Oscar Wilde disait : c’est le mérite de la science d’être exempte d’émotion. La science est rationnelle et concluante. Elle nous paraît irréfutable. Elle s’oppose avec dédain à ce qui appartient au domaine de la croyance. Pourtant, n’en déplaise au proverbe « Vaincre les ténèbres par la science », la science possède également sa part d’ombre. Les grandes découvertes sont parfois le fruit de circonstances hasardeuses. Et ce sont, justement, ces progrès qui ne tiennent parfois à rien, si ce n’est à l’obstination de leur inventeur, qui sont vulgarisés dans cet album au titre évocateur.
Toutes ces expérimentations n’ont pas eu le même impact sur l’Histoire. Il y a les heureux hasards, mais aussi les inconséquents de la science. Les bons élèves et les cancres, en sommes, ont chacun droit à un chapitre. Mais souvent, même entre les deux, la limite est fine. Allez dire aux radiums girls que la découverte de la radioactivité est un coup de chance qui a permis de faire progresser les hommes dans le domaine de la médecine. Ou encore aux esclaves qui ont servi de cobayes au docteur James Marion Sims que l’exploitation de leur corps a permis de donner un premier souffle à la gynécologie moderne, même s’il préconisait encore parfois de pratiquer la clitoredectomie pour soigner l’hystérie féminine. Les prémices de nos plus belles avancées sont balbutiantes. Ambivalentes.
Et puis derrière la science ne se cache pas que des erreurs ou des coups de chance. Il y a surtout une série d’anonymes, sans qui rien n’aurait jamais été possible mais dont la postérité ne se souvient pas du nom. Comme le scénariste d’un film à succès, Edward Jenner a pavé le chemin de la vaccination. Pourtant, le seul qui en ait récolté les honneurs, c’est Pasteur. Il en va de même pour Margaret Crane dont l’utérus a été, comme pour beaucoup, un frein à la reconnaissance.

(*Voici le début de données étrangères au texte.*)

(** A text with a printable ASCII character is not blank. *)
Definition printable (b : byte) : bool := in_range 33 126 b.
Lemma printable_ws b : printable b = true ->
  ws1 b = false /\ (forall c, ws2 b c = false) /\ (forall c, ws2 c b = false)
  /\ (forall c d, ws3 b c d = false) /\ (forall c d, ws3 c b d = false)
  /\ (forall c d, ws3 c d b = false).
Proof.
  unfold printable, ws1, ws2, ws3, in_range. intros Hb. simpl_bools.
  assert (Hne : forall z, z < 33 \/ 126 < z -> (u8 b =? z) = false) by (intros; apply Z.eqb_neq; lia).
  split; [lia|].
  rewrite !Hne by lia. repeat split; intros; rewrite ?andb_false_r; cbn; try done.
  assert ((128 <=? u8 b) = false) as -> by (apply Z.leb_gt; lia). cbn. by rewrite !andb_false_r.
Qed.
Lemma trim_start_keeps b l : printable b = true -> b ∈ l -> b ∈ trim_start_bytes l.
Proof.
  intros Hb. destruct (printable_ws b Hb) as (H1 & H2 & H3 & H4 & H5 & H6).
  induction l as [l IH] using (induction_ltof1 _ length). intros Hin.
  destruct l as [|x l1]; [done|]. cbn [trim_start_bytes].
  destruct (ws1 x) eqn:E1.
  { apply elem_of_cons in Hin as [->|Hin]; [congruence|]. apply IH; [unfold ltof; cbn; lia | done]. }
  destruct l1 as [|y l2]; [done|]. destruct (ws2 x y) eqn:E2.
  { rewrite !elem_of_cons in Hin. destruct Hin as [->|[->|Hin]]; [congruence..|].
    apply IH; [unfold ltof; cbn; lia | done]. }
  destruct l2 as [|z l3]; [done|]. destruct (ws3 x y z) eqn:E3; [|done].
  rewrite !elem_of_cons in Hin. destruct Hin as [->|[->|[->|Hin]]]; [congruence..|].
  apply IH; [unfold ltof; cbn; lia | done].
Qed.
Lemma trim_end_keeps b l : printable b = true -> b ∈ l -> b ∈ trim_end_rev l.
Proof.
  intros Hb. destruct (printable_ws b Hb) as (H1 & H2 & H3 & H4 & H5 & H6).
  induction l as [l IH] using (induction_ltof1 _ length). intros Hin.
  destruct l as [|x l1]; [done|]. cbn [trim_end_rev].
  destruct (ws1 x) eqn:E1.
  { apply elem_of_cons in Hin as [->|Hin]; [congruence|]. apply IH; [unfold ltof; cbn; lia | done]. }
  destruct l1 as [|y l2]; [done|]. destruct (ws2 y x) eqn:E2.
  { rewrite !elem_of_cons in Hin. destruct Hin as [->|[->|Hin]]; [congruence..|].
    apply IH; [unfold ltof; cbn; lia | done]. }
  destruct l2 as [|z l3]; [done|]. destruct (ws3 z y x) eqn:E3; [|done].
  rewrite !elem_of_cons in Hin. destruct Hin as [->|[->|[->|Hin]]]; [congruence..|].
  apply IH; [unfold ltof; cbn; lia | done].
Qed.
Lemma not_blank b s : printable b = true -> b ∈ as_bytes s -> str_is_empty (trim s) = false.
Proof.
  intros Hb Hin. assert (Ht : b ∈ as_bytes (trim s)).
  { unfold trim. rewrite as_of_bytes. unfold trim_end_bytes. rewrite list_elem_of_In, <- in_rev, <- list_elem_of_In.
    apply trim_end_keeps; [done|]. rewrite list_elem_of_In, <- in_rev, <- list_elem_of_In. by apply trim_start_keeps. }
  destruct (trim s); [by apply elem_of_nil in Ht | done].
Qed.

(** A decimal numeral is ASCII digits, one per power of ten. *)
Lemma pretty_N_go_bytes k x s :
  (Z.of_N x < 10 ^ Z.of_nat k)%Z ->
  exists d, as_bytes (pretty_N_go x s) = d ++ as_bytes s /\ (length d <= k)%nat
    /\ forallb (in_range 48 57) d = true.
Proof.
  revert x s. induction k as [|k IH]; intros x s Hx.
  - assert (x = 0%N) as -> by lia. exists []. by rewrite pretty_N_go_0.
  - destruct (decide (x = 0%N)) as [->|Hne]; [exists []; rewrite pretty_N_go_0; cbn; split; [done|split; [lia|done]]|].
    rewrite pretty_N_go_step by lia.
    destruct (IH (x `div` 10)%N (String (pretty_N_char (x `mod` 10)) s)) as (d & E & Hl & Hd).
    { rewrite N2Z.inj_div. apply Z.div_lt_upper_bound; [lia|].
      rewrite Nat2Z.inj_succ, Z.pow_succ_r in Hx by lia. lia. }
    exists (d ++ [Ascii.byte_of_ascii (pretty_N_char (x `mod` 10))]). rewrite E, <- app_assoc.
    split; [done|]. rewrite length_app, forallb_app, Hd. cbn. split; [lia|].
    assert (Hm : (x `mod` 10 < 10)%N) by (apply N.mod_lt; lia).
    assert (Hc : forall m, (m < 10)%N -> in_range 48 57 (Ascii.byte_of_ascii (pretty_N_char m)) = true).
    { intros m Hm'. destruct m as [|p]; [done|]. do 4 (destruct p as [p|p|]; try done; try lia). }
    by rewrite (Hc _ Hm).
Qed.
Lemma show_Z_digits k z : (0 <= z < 10 ^ Z.of_nat k)%Z -> (0 < k)%nat ->
  (0 < length (as_bytes (show_Z z)) <= k)%nat /\ forallb (in_range 48 57) (as_bytes (show_Z z)) = true.
Proof.
  intros Hz Hk. unfold show_Z. destruct z as [|p|p]; [cbn; split; [lia|done] | | lia].
  change (pretty (Z.pos p)) with (pretty (N.pos p)).
  unfold pretty, pretty_N. rewrite decide_False by done.
  destruct (pretty_N_go_bytes k (N.pos p) "") as (d & E & Hl & Hd); [cbn; lia|].
  rewrite E, app_nil_r. split; [|done]. split; [|done].
  destruct d as [|x d]; [|cbn; lia]. exfalso.
  rewrite pretty_N_go_step in E by lia.
  destruct (pretty_N_go_bytes (S k) (N.pos p `div` 10)%N
    (String (pretty_N_char (N.pos p `mod` 10)) "")) as (d' & E' & _ & _).
  { rewrite N2Z.inj_div. apply Z.div_lt_upper_bound; [lia|]. cbn [Z.of_N].
    rewrite Nat2Z.inj_succ, Z.pow_succ_r by lia. lia. }
  rewrite E' in E. by destruct d'.
Qed.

Mais surtout, la science n’est pas toujours aussi objective qu’elle le voudrait. Certains domaines périphériques s’y accrochent, estompant les limites entre science, croyance et charlatanisme. L’homéopathie qui compte parmi le corps médical aussi bien des détracteurs que des défenseurs, en est un bon exemple. Dans Au petit bonheur la science, la raison est rendue anecdotique. On se moque gentiment de certains progrès. On s’offusque de leur histoire. Mais parfois Cecily de Villepoix manque son ambition première, celle de rendre intelligible un domaine qui peut se montrer opaque. Elle semble parfois oublier que si certaines informations sont limpides pour elle, c’est avant tout parce qu’elle a fait un travail de recherche conséquent en amont.